NORTH CAROLINA (QUEEN CITY NEWS) — Attorney General Jeff Jackson announced on Monday a temporary restraining order to prevent ‘unlawful health care cuts’.
The order stops the National Institutes of Health (NIH) from stripping funds that support medical and public health research at universities and research institutions across the country.
On February 7, the NIH announced it would cut indirect cost rates to 15 percent, making it hard for medical research to continue.
The NIH is the primary source of federal funding for medical research in the US, essential to funding clinical trials and treatments for cancer, Alzheimer’s disease, Parkinson’s disease and more. Federal law prohibits indiscriminate changes to NIH indirect cost reimbursements.

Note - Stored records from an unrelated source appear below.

(* ===== verification/Pack.v ===== *)
(** * Pack segments ([crates/chunk/src/pack.rs])

    The durable chunk store of a worker: append-only segment files of framed
    records and an index [ChunkId → {segment, offset, len}].  The model keeps
    the bytes of every segment file; [hash] is [ChunkId::from_bytes] (blake3,
    a library), of which only the 32-byte width of its result is used.  File
    operations succeed except where the code itself makes them fail (a missing
    segment, a short read). *)

From S2P Require Import Prelude Types Bytes ChunkStore.

Local Open Scope N_scope.

Definition RECORD_MAGIC : N := 1180191537.
Definition DEFAULT_SEGMENT_ROLL_BYTES : N := 256 * 1024 * 1024.
Definition HEADER_LEN : nat := 40.

Record IndexEntry := mkIndexEntry { ie_segment : N; ie_offset : N; ie_len : N }.
#[export] Instance IndexEntry_eq_dec : EqDecision IndexEntry.
Proof. solve_decision. Defined.

(** The disk state: [pk_active] and [pk_next] are the two counters of the
    index environment's meta table, [pk_objects] the legacy [objects/] tree
    (its depth-three regular files with their path components), if it is
    there. *)
Record PackStore := mkPackStore {
  pk_segments : gmap N bytes;
  pk_index : gmap ChunkId IndexEntry;
  pk_active : option N;
  pk_next : option N;
  pk_objects : option (list (string * string * string * bytes));
  pk_roll : N
}.

Definition set_segments (m : gmap N bytes) (s : PackStore) : PackStore :=
  mkPackStore m (pk_index s) (pk_active s) (pk_next s) (pk_objects s) (pk_roll s).
Definition set_index (m : gmap ChunkId IndexEntry) (s : PackStore) : PackStore :=
  mkPackStore (pk_segments s) m (pk_active s) (pk_next s) (pk_objects s) (pk_roll s).
Definition set_objects o (s : PackStore) : PackStore :=
  mkPackStore (pk_segments s) (pk_index s) (pk_active s) (pk_next s) o (pk_roll s).
Definition put_u64_meta (active next : N) (s : PackStore) : PackStore :=
  mkPackStore (pk_segments s) (pk_index s) (Some active) (Some next) (pk_objects s) (pk_roll s).

Abbreviation P := (txn PackStore FluxError).

(** ** Files *)

Definition EOF : FluxError := Io "failed to fill whole buffer".
Definition ENOENT : FluxError := Io "No such file or directory (os error 2)".

(** [file.seek(SeekFrom::Start(off))] and [file.read_exact] of [n] bytes. *)
Definition read_exact (file : bytes) (off : N) (n : nat) : Result bytes :=
  let got := take n (drop (N.to_nat off) file) in
  if bool_decide (length got = n) then Ok got else Err EOF.

Definition seg_len (seg : N) (s : PackStore) : N :=
  N.of_nat (length (default [] (pk_segments s !! seg))).

(** [File::create]: an existing file is truncated. *)
Definition create_file (seg : N) (s : PackStore) : PackStore :=
  set_segments (<[seg := []]> (pk_segments s)) s.

Definition append (seg : N) (data : bytes) (s : PackStore) : PackStore :=
  set_segments (<[seg := default [] (pk_segments s !! seg) ++ data]> (pk_segments s)) s.
(* ===== verification/Sha256.v ===== *)
(** * Certificate fingerprints ([sha256] of [crates/tls/src/authz.rs])

    The crate computes SHA-256 itself.  The definitions below follow the
    code; [fips_sha256] is the function of FIPS 180-4, with its constants
    computed from the primes they are defined by, and the two are shown to
    agree. *)

From S2P Require Import Prelude Types Bytes.

Local Open Scope N_scope.

(** ** Words of 32 bits *)

Definition wrapping_add32 (a b : N) : N := (a + b) mod 2 ^ 32.
Definition rotate_right (x n : N) : N := N.lor (N.shiftr x n) (N.shiftl x (32 - n) mod 2 ^ 32).
Definition not32 (x : N) : N := N.lxor x (N.ones 32).

#[local] Infix "+₃₂" := wrapping_add32 (at level 50, left associativity).
#[local] Infix "⊕" := N.lxor (at level 49, left associativity).
#[local] Infix "∧₃₂" := N.land (at level 45, left associativity).

(** ** The tables *)

Definition sha_h : list N :=
  [0x6a09e667; 0xbb67ae85; 0x3c6ef372; 0xa54ff53a; 0x510e527f; 0x9b05688c; 0x1f83d9ab; 0x5be0cd19].
Definition sha_k : list N := concat
  [[0x428a2f98; 0x71374491; 0xb5c0fbcf; 0xe9b5dba5; 0x3956c25b; 0x59f111f1; 0x923f82a4; 0xab1c5ed5];
   [0xd807aa98; 0x12835b01; 0x243185be; 0x550c7dc3; 0x72be5d74; 0x80deb1fe; 0x9bdc06a7; 0xc19bf174];
   [0xe49b69c1; 0xefbe4786; 0x0fc19dc6; 0x240ca1cc; 0x2de92c6f; 0x4a7484aa; 0x5cb0a9dc; 0x76f988da];
   [0x983e5152; 0xa831c66d; 0xb00327c8; 0xbf597fc7; 0xc6e00bf3; 0xd5a79147; 0x06ca6351; 0x14292967];
   [0x27b70a85; 0x2e1b2138; 0x4d2c6dfc; 0x53380d13; 0x650a7354; 0x766a0abb; 0x81c2c92e; 0x92722c85];
   [0xa2bfe8a1; 0xa81a664b; 0xc24b8b70; 0xc76c51a3; 0xd192e819; 0xd6990624; 0xf40e3585; 0x106aa070];
   [0x19a4c116; 0x1e376c08; 0x2748774c; 0x34b0bcb5; 0x391c0cb3; 0x4ed8aa4a; 0x5b9cca4f; 0x682e6ff3];
   [0x748f82ee; 0x78a5636f; 0x84c87814; 0x8cc70208; 0x90befffa; 0xa4506ceb; 0xbef9a3f7; 0xc67178f2]].

(** ** The computation *)

(** [while padded.len() % 64 != 56 { padded.push(0) }]. *)
Fixpoint pad_loop (fuel : nat) (padded : bytes) : bytes :=
  match fuel with
  | O => padded
  | S fuel =>
      if negb (Nat.modulo (length padded) 64 =? 56)%nat then pad_loop fuel (padded ++ ["000"%byte])
      else padded
  end.
Definition server_build_config (o : ServerTlsOptions) : option (Result (option ServerTlsConfig)) :=
  if negb (so_enabled o) then Some (Ok None) else
  ca_path ← so_ca_cert o;
  cert_path ← so_server_cert o;
  key_path ← so_server_key o;
  Some (
    ca_pem ← load_pem ca_path;
    cert_pem ← load_pem cert_path;
    key_pem ← load_pem key_path;
    Ok (Some (mkServerTlsConfig (cert_pem, key_pem) ca_pem (so_allow_no_client_cert o)))).

Record ClientTlsOptions := mkClientTlsOptions {
  co_enabled : bool;
  co_ca_cert : option Path;
  co_client_cert : option Path;
  co_client_key : option Path;
  co_domain : option string
}.

Definition client_from_cli (ca_cert client_cert client_key : option Path) (domain : option string) :
    Result ClientTlsOptions :=
  if is_some client_cert || is_some client_key then
    cc ← ok_or (InvalidArg "tls: --tls-client-key set without --tls-client-cert") client_cert;
    ck ← ok_or (InvalidArg "tls: --tls-client-cert set without --tls-client-key") client_key;
    ca ← ok_or (InvalidArg "tls: --tls-client-cert set without --tls-ca-cert; client must pin the cluster CA") ca_cert;
    Ok (mkClientTlsOptions true (Some ca) (Some cc) (Some ck) domain)
  else if is_some ca_cert then Ok (mkClientTlsOptions true ca_cert None None domain)
  else Ok (mkClientTlsOptions false None None None domain).

Record ClientTlsConfig := mkClientTlsConfig {
  cc_ca_certificate : bytes;
  cc_identity : option (bytes * bytes);
  cc_domain_name : option string
}.

Definition client_build_config (o : ClientTlsOptions) : option (Result (option ClientTlsConfig)) :=
  if negb (co_enabled o) then Some (Ok None) else
  ca_path ← co_ca_cert o;
  match co_client_cert o with
  | None =>
      Some (ca_pem ← load_pem ca_path; Ok (Some (mkClientTlsConfig ca_pem None (co_domain o))))
  | Some cc =>
      match load_pem ca_path with
      | Err e => Some (Err e)
      | Ok ca_pem =>
          ck ← co_client_key o;
          Some (
            cert_pem ← load_pem cc;
            key_pem ← load_pem ck;
            Ok (Some (mkClientTlsConfig ca_pem (Some (cert_pem, key_pem)) (co_domain o))))
      end
  end.
End build.

(** ** Plaintext *)

Definition HTTP : string := "http://".
Definition HTTPS : string := "https://".

(** [InsecureDev::allow(allowed).check_endpoint(url)]. *)
Definition check_endpoint (allowed : bool) (endpoint_url : string) : Result unit :=
  if starts_with HTTPS endpoint_url then Ok tt else
  if starts_with HTTP endpoint_url then
    if allowed then Ok tt
    else Err (InvalidArg ("tls: plaintext endpoint " +:+ endpoint_url +:+ " refused without --allow-insecure-dev; pass --tls-* flags (production) or --allow-insecure-dev (tests only)"))
  else Ok tt.

Definition check_scheme_matches_tls (endpoint_url : string) (tls_enabled : bool) : Result unit :=
  if starts_with HTTPS endpoint_url && negb tls_enabled then
    Err (InvalidArg ("tls: https endpoint " +:+ endpoint_url +:+ " but no --tls-ca-cert configured; pass --tls-ca-cert (and --tls-client-cert/--tls-client-key for mTLS) or change the URL to http:// and add --allow-insecure-dev"))
  else if starts_with HTTP endpoint_url && tls_enabled then
    Err (InvalidArg ("tls: http endpoint " +:+ endpoint_url +:+ " with TLS flags set; change the URL to https:// or drop the TLS flags (and add --allow-insecure-dev for plaintext)"))
  else Ok tt.

(** The endpoint a client dials: the gate of [configured_endpoint]
    ([crates/chunk/src/remote.rs]) and, with [Meta] errors, of [connect_tls]
    ([crates/meta/src/remote.rs]). *)
Definition dial_url (endpoint : string) (tls_enabled : bool) : string :=
  if starts_with HTTP endpoint || starts_with HTTPS endpoint then endpoint
  else if tls_enabled then HTTPS +:+ endpoint
  else HTTP +:+ endpoint.

Definition configured_endpoint (wrap : string → FluxError) (endpoint : string) (tls_enabled insecure_dev : bool) :
    Result string :=
  let url := dial_url endpoint tls_enabled in
  let rewrap {A} (r : Result A) := match r with Ok a => Ok a | Err e => Err (wrap (FluxError_to_string e)) end in
  _ ← rewrap (check_endpoint insecure_dev url);
  _ ← rewrap (check_scheme_matches_tls url tls_enabled);
  Ok url.

(** ** Identities in certificates *)

(** [str::from_utf8]. *)
Definition cont (b : byte) : bool := (128 <=? Byte.to_N b) && (Byte.to_N b <=? 191).
Definition second_ok (b1 b2 : N) : bool :=
  let within lo hi := (lo <=? b2) && (b2 <=? hi) in
  if b1 =? 0xE0 then within 0xA0 0xBF else if b1 =? 0xED then within 0x80 0x9F
  else if b1 =? 0xF0 then within 0x90 0xBF else if b1 =? 0xF4 then within 0x80 0x8F
  else within 0x80 0xBF.
Fixpoint utf8_valid (l : bytes) : bool :=
  match l with
  | [] => true
  | b1 :: l1 =>
      let n := Byte.to_N b1 in
      if n <? 0x80 then utf8_valid l1 else
      if n <? 0xC2 then false else
      match l1 with
      | [] => false
      | b2 :: l2 =>
          if negb (second_ok n (Byte.to_N b2)) then false else
          if n <? 0xE0 then utf8_valid l2 else
          match l2 with
          | [] => false
          | b3 :: l3 =>
              if negb (cont b3) then false else
              if n <? 0xF0 then utf8_valid l3 else
              match l3 with
              | [] => false
              | b4 :: l4 => if cont b4 && (n <? 0xF5) then utf8_valid l4 else false
              end
          end
      end
  end.
(* ===== verification/MetaDb.v ===== *)
(** * The metadata database ([crates/meta/src/heed_store.rs])

    [HeedMetaStore] keeps six LMDB databases: inodes, dentries, meta,
    manifests, xattrs and client_requests.  [Db] is the content of one
    transaction's view of them, each family of keys as a map of its own
    ([Keys] shows that the families and keys do not interfere); values are
    stored as serde JSON, whose round trip is taken as the identity.  The
    file also holds the primitives every operation is built from: reads and
    writes of single rows, prefix scans, id allocation, generation checks and
    the removal of an inode with everything attached to it. *)

From S2P Require Export Prelude Types Bytes Extents Keys.

Local Open Scope N_scope.

(** ** Responses and state-machine markers ([raft_types.rs]) *)

Inductive MetaRaftResponse :=
  | REmpty
  | RInode (i : Inode)
  | RManifestId (id : N)
  | RGcPlan (p : GcPlan)
  | RGcBatch (b : GcBatch)
  | RWorkerMembership (m : WorkerMembership)
  | RErr (e : FluxError).
#[export] Instance MetaRaftResponse_eq_dec : EqDecision MetaRaftResponse.
Proof. solve_decision. Defined.

(** [openraft::LogId<u64>] and [StoredMembership<u64, BasicNode>], carried as
    data. *)
Record LogId := mkLogId { lid_term : N; lid_node : N; lid_index : N }.
#[export] Instance LogId_eq_dec : EqDecision LogId.
Proof. solve_decision. Defined.

Record StoredMembership := mkStoredMembership {
  stm_log_id : option LogId;
  stm_configs : list (list N);
  stm_nodes : list (N * string)
}.
#[export] Instance StoredMembership_eq_dec : EqDecision StoredMembership.
Proof. solve_decision. Defined.

Record SmAppliedMeta := mkSmAppliedMeta {
  last_applied_log : option LogId;
  last_membership : StoredMembership
}.
#[export] Instance SmAppliedMeta_eq_dec : EqDecision SmAppliedMeta.
Proof. solve_decision. Defined.

Record ClientRequestLedgerEntry := mkLedgerEntry {
  created_at_unix_ms : N;
  expires_at_unix_ms : N;
  response : MetaRaftResponse
}.
#[export] Instance ClientRequestLedgerEntry_eq_dec : EqDecision ClientRequestLedgerEntry.
Proof. solve_decision. Defined.
(** Another entry for a linked non-directory ([link]). *)
Lemma ns_add_link E d p name id i i' :
  ns_core E d → is_dir d p → dentries d !! (p, name) = None → name_ok name →
  inodes d !! id = Some i → i_file_type i ≠ Directory →
  i_id i' = id → i_file_type i' = i_file_type i → i_link_count i' = i_link_count i + 1 →
  ns_core E (upd_dentries <[(p, name) := id]> (upd_inodes <[id := i']> d)).
Proof.
  intros H Hp Hnone Hname Hi Hnd Hid Ht Hl.
  assert (Hd := λ x, is_dir_upd_inode d id i i' x Hi Ht).
  assert (Hs := λ x, is_Some_upd_inode d id i i' x Hi). simpl in Hs.
  assert (Hnl := nlinks_insert (dentries d) (p, name) id).
  destruct H as [H1 H2 H3 H4 H5 H6 H6b H7 H8 H9 H10 H11]. split; simpl.
  - by apply Hd.
  - destruct H2 as (n&?&Hn). exists n. split; [done|]. intros x Hx%Hs. auto.
  - intros x j [[<- <-]|[? ?]]%lookup_insert_Some; eauto.
  - intros q m c [[Heq <-]|[_ Hq]]%lookup_insert_Some.
    + simplify_eq. split_and!; [by apply Hd|rewrite lookup_insert_eq; eauto|done].
    + destruct (H4 _ _ _ Hq) as (?&?&?). split_and!; [by apply Hd|by apply Hs|done].
  - intros x j [[<- <-]|[? Hx]]%lookup_insert_Some Hj; rewrite Hnl by done.
    + rewrite decide_True by done. rewrite Hl, (H5 _ _ Hi) by done. lia.
    + rewrite decide_False by done. eauto.
  - intros x Hx%Hd. rewrite Hnl by done. rewrite decide_False; [by apply H6|].
    intros ->. destruct Hx as (j&?&?). congruence.
  - intros x j [[<- <-]|[? Hx]]%lookup_insert_Some Hj; [lia|eauto].
  - intros x Hx%Hd. eapply rooted_mono; [by apply insert_subseteq|]. by apply H7.
  - intros x s Hx. destruct (H8 _ _ Hx) as (j&Hj&?).
    destruct (decide (id = x)) as [<-|]; [exists i'|exists j].
    + rewrite lookup_insert_eq. split; [done|congruence].
    + by rewrite lookup_insert_ne.
  - intros x j [[<- <-]|[? Hx]]%lookup_insert_Some Hj Hl0 He; [lia|eauto].
  - intros x m Hx. apply Hs. by eapply H10.
  - intros t r Hr. destruct (H11 _ _ Hr). split; [done|]. by apply Hs.
Qed.

(** One entry of a non-directory goes, the inode stays ([unlink] of a file
    with more links, or held open). *)
Lemma ns_drop_link E d k c i i' :
  ns_core E d → dentries d !! k = Some c → inodes d !! c = Some i →
  i_file_type i ≠ Directory → i_id i' = c → i_file_type i' = i_file_type i →
  i_link_count i' = i_link_count i - 1 →
  (i_link_count i' = 0 → ∃ s, (c, s) ∈ open_presences d) →
  ns_core E (upd_inodes <[c := i']> (upd_dentries (delete k) d)).
Proof.
  intros H Hk Hi Hnd Hid Ht Hl Hopen.
  assert (Hd := λ x, is_dir_upd_inode d c i i' x Hi Ht).
  assert (Hs := λ x, is_Some_upd_inode d c i i' x Hi). simpl in Hs.
  assert (Hnl := λ x, nlinks_delete (dentries d) k c x Hk).
  assert (∀ n, dentries d !! (c, n) = None) as Hleaf.
  { intros n. destruct (dentries d !! (c, n)) eqn:Hn; [|done].
    apply (ns_is_dir_children _ _ _ _ _ H) in Hn as (?&?&?). congruence. }
  destruct H as [H1 H2 H3 H4 H5 H6 H6b H7 H8 H9 H10 H11]. split; simpl.
  - by apply Hd.
  - destruct H2 as (n&?&Hn). exists n. split; [done|]. intros x Hx%Hs. auto.
  - intros x j [[<- <-]|[? ?]]%lookup_insert_Some; eauto.
  - intros q m x [_ Hq]%lookup_delete_Some.
    destruct (H4 _ _ _ Hq) as (?&?&?). split_and!; [by apply Hd|by apply Hs|done].
  - intros x j [[<- <-]|[? Hx]]%lookup_insert_Some Hj.
    + assert (Hc := H5 _ _ Hi Hnd). rewrite Hnl, decide_True in Hc by done. lia.
    + rewrite (H5 _ _ Hx Hj), Hnl, decide_False by done. done.
  - intros x Hx%Hd. rewrite <-H6 by done. rewrite (Hnl x), decide_False; [done|].
    intros ->. destruct Hx as (?&?&?). congruence.
  - intros x j [[<- <-]|[? Hx]]%lookup_insert_Some Hj; [congruence|eauto].
  - intros x Hx%Hd. eapply rooted_delete_leaf; eauto.
    intros ->. destruct Hx as (?&?&?). congruence.
  - intros x s Hx. destruct (H8 _ _ Hx) as (j&Hj&?).
    destruct (decide (c = x)) as [<-|]; [exists i'|exists j].
    + rewrite lookup_insert_eq. split; [done|congruence].
    + by rewrite lookup_insert_ne.
  - intros x j [[<- <-]|[? Hx]]%lookup_insert_Some Hj Hl0 He; eauto.
  - intros x m Hx. apply Hs. by eapply H10.
  - intros t r Hr. destruct (H11 _ _ Hr). split; [done|]. by apply Hs.
Qed.

(** An inode with no children and no entries (left) is removed with all that
    is attached to it. *)
Lemma ns_purge E d c m' :
  ns_core E d → c ≠ ROOT_INODE → (∀ n, dentries d !! (c, n) = None) →
  m' ⊆ dentries d → (∀ k, m' !! k ≠ Some c) →
  (∀ x, x ≠ c → nlinks m' x = nlinks (dentries d) x) →
  (∀ x, x ≠ c → rooted (dentries d) x → rooted m' x) →
  ns_core (E ∖ {[c]}) (purge_inode c (upd_dentries (λ _, m') d)).
Proof.
  intros H Hroot Hleaf Hsub Hno Hnl Hrt.
  destruct H as [H1 H2 H3 H4 H5 H6 H6b H7 H8 H9 H10 H11].
  assert (∀ x, is_dir (purge_inode c (upd_dentries (λ _, m') d)) x ↔ is_dir d x ∧ x ≠ c) as Hd.
  { intros x. unfold is_dir. simpl. split.
    - intros (j&[? ?]%lookup_delete_Some&?). eauto.
    - intros [(j&?&?) ?]. exists j. by rewrite lookup_delete_ne. }
  split; simpl.
  - apply Hd. auto.
  - destruct H2 as (n&?&Hn). exists n. split; [done|].
    intros x [j [_ Hj]%lookup_delete_Some]. eauto.
  - intros x j [_ ?]%lookup_delete_Some. eauto.
  - intros p n x Hp. assert (x ≠ c) by (intros ->; by eapply Hno).
    apply (lookup_weaken _ (dentries d)) in Hp; [|done].
    destruct (H4 _ _ _ Hp) as (?&?&?). split_and!; [|by rewrite lookup_delete_ne|done].
    apply Hd. split; [done|]. intros ->. by rewrite Hleaf in Hp.
  - intros x j [? Hx]%lookup_delete_Some Hj. rewrite Hnl by done. eauto.
  - intros x [? ?]%Hd. rewrite Hnl by done. auto.
  - intros x j [_ ?]%lookup_delete_Some. eauto.
  - intros x [? ?]%Hd. auto.
  - intros x s. rewrite elem_of_filter. intros [Hne Hx]. simpl in Hne.
    destruct (H8 _ _ Hx) as (j&?&?). exists j. by rewrite lookup_delete_ne.
  - intros x j [Hne Hx]%lookup_delete_Some Hj Hl0 He.
    destruct (H9 _ _ Hx Hj Hl0) as [s Hs]; [set_solver|].
    exists s. by apply elem_of_filter.
  - intros x n [v [Hv Hx]%map_lookup_filter_Some]. simpl in Hx.
    rewrite lookup_delete_ne by done. eauto.
  - intros t r [Hr Hne]%map_lookup_filter_Some. simpl in Hne.
    destruct (H11 _ _ Hr). rewrite lookup_delete_ne by done. done.
Qed.

Lemma ns_reservations_keyed E d : ns_core E d → reservations_keyed d.
Proof. intros H t r Hr. by destruct (ns_reservations _ _ H _ _ Hr). Qed.

(** The last entry of [c] and [c] itself ([rmdir], the last [unlink]). *)
Lemma ns_drop_purge E d k c :
  ns_core E d → dentries d !! k = Some c → nlinks (dentries d) c = 1%nat →
  (∀ n, dentries d !! (c, n) = None) →
  ns_core (E ∖ {[c]}) (purge_inode c (upd_dentries (delete k) d)).
Proof.
  intros H Hk Hone Hleaf.
  assert (c ≠ ROOT_INODE) as Hroot.
  { intros ->. rewrite (ns_dirs _ _ H), decide_True in Hone; [done|done|by apply H]. }
  apply (ns_purge E d c (delete k (dentries d))); try done.
  - apply delete_subseteq.
  - apply nlinks_zero. rewrite (nlinks_delete _ _ _ c Hk), decide_True in Hone by done. lia.
  - intros x Hx. rewrite (nlinks_delete _ _ _ x Hk). by rewrite decide_False.
  - intros x Hx. by apply (rooted_delete_leaf _ _ c).
Qed.

(** An unlinked, unopened file is reaped. *)
Lemma ns_purge_orphan E d c i :
  ns_core E d → inodes d !! c = Some i → i_file_type i ≠ Directory → i_link_count i = 0 →
  ns_core (E ∖ {[c]}) (purge_inode c d).
Proof.
  intros H Hi Hnd Hl.
  assert (∀ n, dentries d !! (c, n) = None) as Hleaf.
  { intros n. destruct (dentries d !! (c, n)) eqn:Hn; [|done].
    apply (ns_is_dir_children _ _ _ _ _ H) in Hn as (?&?&?). congruence. }
  assert (ns_core (E ∖ {[c]}) (purge_inode c (upd_dentries (λ _, dentries d) d))) as Hp;
    [|by destruct d].
  apply ns_purge; try done.
  - intros ->. destruct (ns_root _ _ H) as (?&?&?). congruence.
  - apply nlinks_zero. rewrite (ns_links _ _ H _ _ Hi Hnd) in Hl. lia.
Qed.

(** A presence row appears or disappears. *)
Lemma ns_open_presence E d id s i :
  ns_core E d → inodes d !! id = Some i → i_file_type i = Regular →
  ns_core E (upd_open_presences (λ o, {[ (id, s) ]} ∪ o) d).
Proof.
  intros H Hi Hr. destruct H as [H1 H2 H3 H4 H5 H6 H6b H7 H8 H9 H10 H11]. split; try done; simpl.
  - intros x s' [Heq|Hx]%elem_of_union; [|eauto]. apply elem_of_singleton in Heq.
    simplify_eq. eauto.
  - intros x j Hx Hj Hl He. destruct (H9 _ _ Hx Hj Hl He) as [s' ?]. exists s'. set_solver.
Qed.

Lemma ns_close_presence (E : gset N) (d : Db) (ks : gset (N * string)) :
  ns_core E d →
  ns_core (E ∪ set_map (D := gset N) fst ks) (upd_open_presences (λ o, o ∖ ks) d).
Proof.
  intros H. destruct H as [H1 H2 H3 H4 H5 H6 H6b H7 H8 H9 H10 H11]. split; try done; simpl.
  - intros x s [Hx _]%elem_of_difference. eauto.
  - intros x j Hx Hj Hl He. destruct (H9 _ _ Hx Hj Hl) as [s Hs]; [set_solver|].
    exists s. apply elem_of_difference. split; [done|]. intros Hin. apply He.
    apply elem_of_union_r, elem_of_map. by exists (x, s).
Qed.

(** ** Operations *)

(** The parent row that [load_and_bump_parent_dir] writes. *)
Definition bumped (t : Z) (i : Inode) : Inode :=
  set_ctime_ms t (set_mtime_ms t (set_generation (sat_add (i_generation i) 1) i)).

Lemma bump_cases E t p e d r d' :
  ns_core E d → load_and_bump_parent_dir t p e d = (r, d') →
  (∃ err, r = Err err ∧ d' = d) ∨
  (∃ i, inodes d !! p = Some i ∧ i_file_type i = Directory ∧
        check_optional_generation i e = Ok tt ∧ r = Ok (bumped t i) ∧
        d' = upd_inodes <[p := bumped t i]> d ∧ ns_core E d').
Proof.
  intros Hns H. unfold load_and_bump_parent_dir in H. db_inv H; bools; eauto.
  right. assert (i_id x = p) as Hid by (by eapply ns_id).
  destruct x0. exists x. subst p. split_and!; try done.
  by eapply ns_put_attrs.
Qed.

Lemma alloc_inode_cases E d r d' :
  ns_core E d → alloc_inode d = (r, d') →
  ∃ n, next_inode d = Some n ∧ r = Ok n ∧
       d' = upd_next_inode (λ _, Some (wrap_add n 1)) d.
Proof.
  intros Hns H. destruct (ns_next _ _ Hns) as (n&Hn&_).
  exists n. split; [done|]. unfold alloc_inode in H.
  rewrite (txn_bind_ok _ _ d n d) in H by (unfold reads; by rewrite Hn).
  db_inv H. done.
Qed.

(** The state in which a fresh node is inserted: parent bumped, id taken. *)
Lemma ns_fresh_node E d p name n i :
  ns_core E d → is_dir d p → dentries d !! (p, name) = None → name_ok name →
  next_inode d = Some n → n < U64_MAX →
  i_id i = n → (i_file_type i ≠ Directory → i_link_count i = 1) → i_link_count i ≠ 0 →
  ns_core E (upd_dentries <[(p, name) := n]> (upd_inodes <[n := i]>
    (upd_next_inode (λ _, Some (wrap_add n 1)) d))).
Proof.
  intros Hns Hp Hnone Hname Hn Hmax Hid Hl Hl0.
  destruct (ns_next _ _ Hns) as (n'&Hn'&Hlt).
  rewrite Hn in Hn'. injection Hn' as <-.
  assert (inodes d !! n = None) as Hfresh.
  { apply eq_None_not_Some. intros Hs%Hlt. lia. }
  apply ns_add_node; auto using ns_bump_next; simpl.
  - intros m [= <-]. rewrite wrap_add_small by lia. lia.
  - intros m Hx%(ns_xattrs _ _ Hns). rewrite Hfresh in Hx. by destruct Hx.
Qed.
(** Nothing reachable from an explored set is the candidate. *)
Lemma explored_reach cand V a x :
  explored cand [] V → a ∈ V → reach (dentries d) a x →
  x = a ∨ (x ≠ cand ∧ (is_dir d x → x ∈ V)).
Proof.
  intros Hexp Ha Hr. revert x Hr. apply rtc_ind_r; [by left|].
  intros y z _ Hyz IH. right.
  assert (is_dir d y) as Hy by (destruct Hyz as [n Hn]; by eapply ns_is_dir_children).
  destruct (Hexp y z) as [? Hz]; [destruct IH as [->|[_ IH]]; auto|done|].
  split; [done|]. intros [?|?%elem_of_nil]%Hz; done.
Qed.

(** The search answers, and its answer is reachability. *)
Lemma inode_is_descendant_spec a cand :
  ∃ b, inode_is_descendant d a cand = Ok b ∧ (b = true ↔ reach (dentries d) a cand).
Proof.
  unfold inode_is_descendant. destruct (N.eqb_spec a cand) as [->|Hne].
  { exists true. split; [done|]. split; [intros; apply rtc_refl|done]. }
  destruct (descend_total cand (descend_fuel d) [a] ∅) as [b Hb].
  { unfold descend_fuel, unexpanded. simpl.
    rewrite filter_all; [|set_solver]. by rewrite length_map_to_list. }
  rewrite Hb. exists b. split; [done|]. split.
  - intros ->. eapply descend_true; [|done].
    intros x ->%list_elem_of_singleton. apply rtc_refl.
  - destruct b; [done|]. intros Hr.
    destruct (descend_false _ _ _ _ ltac:(intros ?? ?%elem_of_empty; done) Hb)
      as (V&Hexp&_&Hp).
    destruct (explored_reach _ _ _ _ Hexp (Hp a (list_elem_of_here _ _)) Hr) as [->|[? _]]; done.
Qed.
End search.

North Carolina organizations were granted more than a billion dollars in NIH funding in fiscal year 2024.
“This attempt to slash funding for research awards that have already been granted violates the law and would cost North Carolina’s public universities hundreds of millions of dollars every year going forward,” said Attorney General Jeff Jackson. “It would permanently diminish higher education in our state and severely damage many of our state’s core industries, causing major layoffs. The court was right to stop this federal overreach, and I’ll keep fighting to protect our state’s economic future.”
Attorney General Jackson was joined in filing this lawsuit by the Attorneys General of Massachusetts, Illinois, Michigan, Arizona, California, Connecticut, Colorado, Delaware, Hawaii, Maine, Maryland, Minnesota, Nevada, New Jersey, New Mexico, New York, Oregon, Rhode Island, Vermont, Washington, and Wisconsin.